Une étude publiée par l’Université nationale de Colombie estime qu’environ 170 hippopotames erraient librement dans le pays en 2022.
Récemment, des hippopotames ont été aperçus dans des zones situées à plus de 100 kilomètres (60 miles) au nord du ranch.
Les autorités environnementales colombiennes affirment que ces mammifères constituent une menace pour les villageois qui les ont trouvés dans les fermes et les rivières. Ils rivalisent également pour la nourriture et l’espace avec des espèces locales telles que les lamantins de rivière.
Malgré les défis, les hippopotames sont également devenus une attraction touristique, et les habitants des villes entourant l’Hacienda Nápoles proposent des visites d’observation des hippopotames et vendent des souvenirs sur le thème des hippopotames.
Les hippopotames sont également l’une des principales attractions du ranch Nápoles, qui a été confisqué par le gouvernement colombien lors de la saisie des propriétés d’Escobar. Il fonctionne désormais comme un parc à thème, avec des piscines, des toboggans aquatiques et un zoo qui comprend plusieurs autres espèces africaines.

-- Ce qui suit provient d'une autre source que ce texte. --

Lemma firsts_keys seen l : entry_key <$> firsts seen l = fromkeys_aux seen (entry_key <$> l).
Proof.
  revert seen. induction l as [|e l IH]; intros seen; [done|]. cbn [firsts fmap list_fmap fromkeys_aux].
  destruct (mem _ seen); [apply IH|]. cbn. f_equal. apply IH.
Qed.

Lemma firsts_subset seen l e : e ∈ firsts seen l → e ∈ l.
Proof.
  revert seen. induction l as [|x l IH]; intros seen; [done|]. simpl. destruct (mem _ seen).
  - intros ?%IH. by right.
  - intros [->|?%IH]%elem_of_cons; [by left|by right].
Qed.

Lemma judge_all_spec g seen l :
  Forall entry_ok l → Forall (λ t, 1 <= t_revision t) (selected_tombstones g) →
  (∃ ds, judge_all g seen l = Ok ds ∧
     Forall2 (λ item d, judge g item = Ok d ∧ decision_key d = entry_key item
                        ∧ (d_action d = DELETE ↔ deletable g item)) (firsts seen l) ds)
  ∨ (∃ e, judge_all g seen l = Err e ∧ exn_cls e = OverflowError ∧ ∃ item, item ∈ l ∧ ¬ deadline_fits g item).
Proof.
  intros Hok Hrev. revert seen. induction Hok as [|x l Hx _ IH]; intros seen; cbn [judge_all firsts].
  - left. by exists [].
  - destruct (mem (entry_key x) seen).
    { destruct (IH seen) as [?|(e & ? & ? & item & ? & ?)]; [by left|right]. exists e. split; [done|].
      split; [done|]. exists item. split; [by right|done]. }
    destruct (judge_spec g x Hx Hrev) as [(d & Hd & Hk & Hdel)|(e & He & Hcls & Hfit)].
    2: { right. exists e. rewrite He. split; [done|]. split; [done|]. exists x. split; [by left|done]. }
    rewrite (bind_Ok _ _ d Hd).
    destruct (IH (entry_key x :: seen)) as [(ds & -> & Hds)|(e & -> & ? & item & ? & ?)].
    + left. exists (d :: ds). split; [done|]. by constructor.
    + right. exists e. split; [done|]. split; [done|]. exists item. split; [by right|done].
Qed.

Definition page_ok {A} (ok : A → Prop) (p : page A) : Prop :=
  Forall ok (items p) ∧ 1 <= p_revision p <= max_i64
  ∧ ∀ c, next_cursor p = Some c → is_identity c = true.

(** A page the constructor returns is well formed, if its items were constructed. *)
Lemma Page_init_ok {A} (ok : A → Prop) name values done cursor revision p :
  Page_init name (Inst (Inst <$> values)) done cursor revision = Ok p → Forall ok values → page_ok ok p.
Proof.
  unfold Page_init, _identity, _revision. intros H Hall. repeat res_step. cbn in *. simplify_eq.
  split; [done|]. split; [done|].
  intros c Hc. cbn in Hc. subst a2. destruct cursor as [v|]; [|done]. cbn in Hok2.
  destruct (check_str _ _ _ v) eqn:E; [|done]. injection Hok2 as ->. by apply check_str_ok in E as [_ ?].
Qed.

Lemma page_cursor_ok {A} (ok : A → Prop) p :
  page_ok ok p → optional (λ s, _identity (PStr s) "next_cursor") (next_cursor p) = Ok (next_cursor p).
Proof.
  intros (_ & _ & Hc). destruct (next_cursor p) as [c|]; [|done]. unfold optional, _identity.
  by rewrite check_str_PStr by by apply Hc.
Qed.

Section Pass.
  Context (policy : ArtifactGcPolicy) (candidates : page ArtifactCacheEntry).
  Context (references : page ArtifactReference) (tombstones : page ArtifactTombstone) (now clock : datetime).
  Hypothesis Hcandidates : page_ok entry_ok candidates.
  Hypothesis Hreferences : page_ok (λ _, True) references.
  Hypothesis Htombstones : page_ok (λ t, 1 <= t_revision t) tombstones.

  Local Abbreviation pass := (pass_of policy candidates references tombstones now).
  Local Abbreviation selected := (selected_candidates policy candidates).

Lemma selected_ok : Forall entry_ok selected.
  Proof using Hcandidates.
    unfold selected_candidates. rewrite sort_by_Permutation. apply Forall_take, Hcandidates.
  Qed.

Lemma pass_tombstones_ok : Forall (λ t, 1 <= t_revision t) (selected_tombstones pass).
  Proof using Htombstones. apply Forall_take, Htombstones. Qed.

  (** The plan on its pages: one decision per key, or the overflow of a date. *)
Lemma build_plan_spec :
    (∃ plan, build_plan policy candidates references tombstones now = Ok plan
      ∧ Forall2 (λ item d, judge pass item = Ok d ∧ decision_key d = entry_key item
                           ∧ (d_action d = DELETE ↔ deletable pass item)) (firsts [] selected) (decisions plan))
    ∨ (∃ e, build_plan policy candidates references tombstones now = Err e ∧ exn_cls e = OverflowError
        ∧ ∃ item, item ∈ selected ∧ ¬ deadline_fits pass item).
  Proof using Hcandidates Hreferences Htombstones.
    unfold build_plan. destruct (judge_all_spec pass [] selected selected_ok pass_tombstones_ok)
      as [(ds & Hds & Hall)|(e & He & Hrest)]; [|right; exists e; by rewrite He].
    left. rewrite (bind_Ok _ _ ds Hds). set (cursor := if _ || _ then _ else _).
    assert (optional (λ s, _identity (PStr s) "next_cursor") cursor = Ok cursor) as Hcur.
    { unfold cursor. destruct (_ || _); [|done]. pose proof (page_cursor_ok _ _ Hcandidates) as Hc.
      destruct (next_cursor candidates); [done|]. destruct (last selected) as [e|] eqn:El; [|done].
      cbn [fmap option_fmap option_map optional]. unfold _identity. rewrite check_str_PStr; [done|]. apply entry_ok_fields.
      pose proof selected_ok as Hsel. rewrite Forall_forall in Hsel. by apply Hsel, last_Some_elem_of. }
    destruct Hcandidates as (_ & Hc & _), Hreferences as (_ & Hr & _), Htombstones as (_ & Ht & _).
    assert (∀ A (l : list A), (0 <=? zlen l) = true) as Hz
      by (intros; apply Z.leb_le, Nat2Z.is_nonneg).
    eexists. split; [unfold Plan_init, _revision; res_eval|exact Hall].
  Qed.
End Pass.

Les défenseurs du bien-être animal en Colombie s’opposent depuis longtemps aux propositions visant à tuer les hippopotames, arguant qu’ils méritent de vivre. Ils affirment que résoudre le problème par la violence constitue un mauvais exemple pour un pays qui a traversé des décennies de conflit interne.
Andrea Padilla, sénatrice et militante des droits des animaux qui a contribué à l’élaboration d’une loi contre la corrida en Colombie, a qualifié le projet d’abattage des hippopotames de décision « cruelle » et a accusé les responsables gouvernementaux d’essayer de choisir la solution de facilité.
« Les meurtres et les massacres ne seront jamais acceptables », écrit Padilla dans X. « Ce sont des créatures saines qui sont victimes de négligence » de la part des entités gouvernementales.
Au cours des 12 dernières années, sous trois administrations présidentielles, la Colombie a tenté de castrer certains hippopotames dans le but de réduire leur population. Mais les efforts ont été limités dans leur portée en raison des coûts élevés liés à la capture d’animaux dangereux et à leur intervention chirurgicale.
Étant donné que les hippopotames de Colombie proviennent d’un pool génétique limité et pourraient transmettre des maladies, il a été jugé irréalisable de les ramener dans leur habitat naturel en Afrique.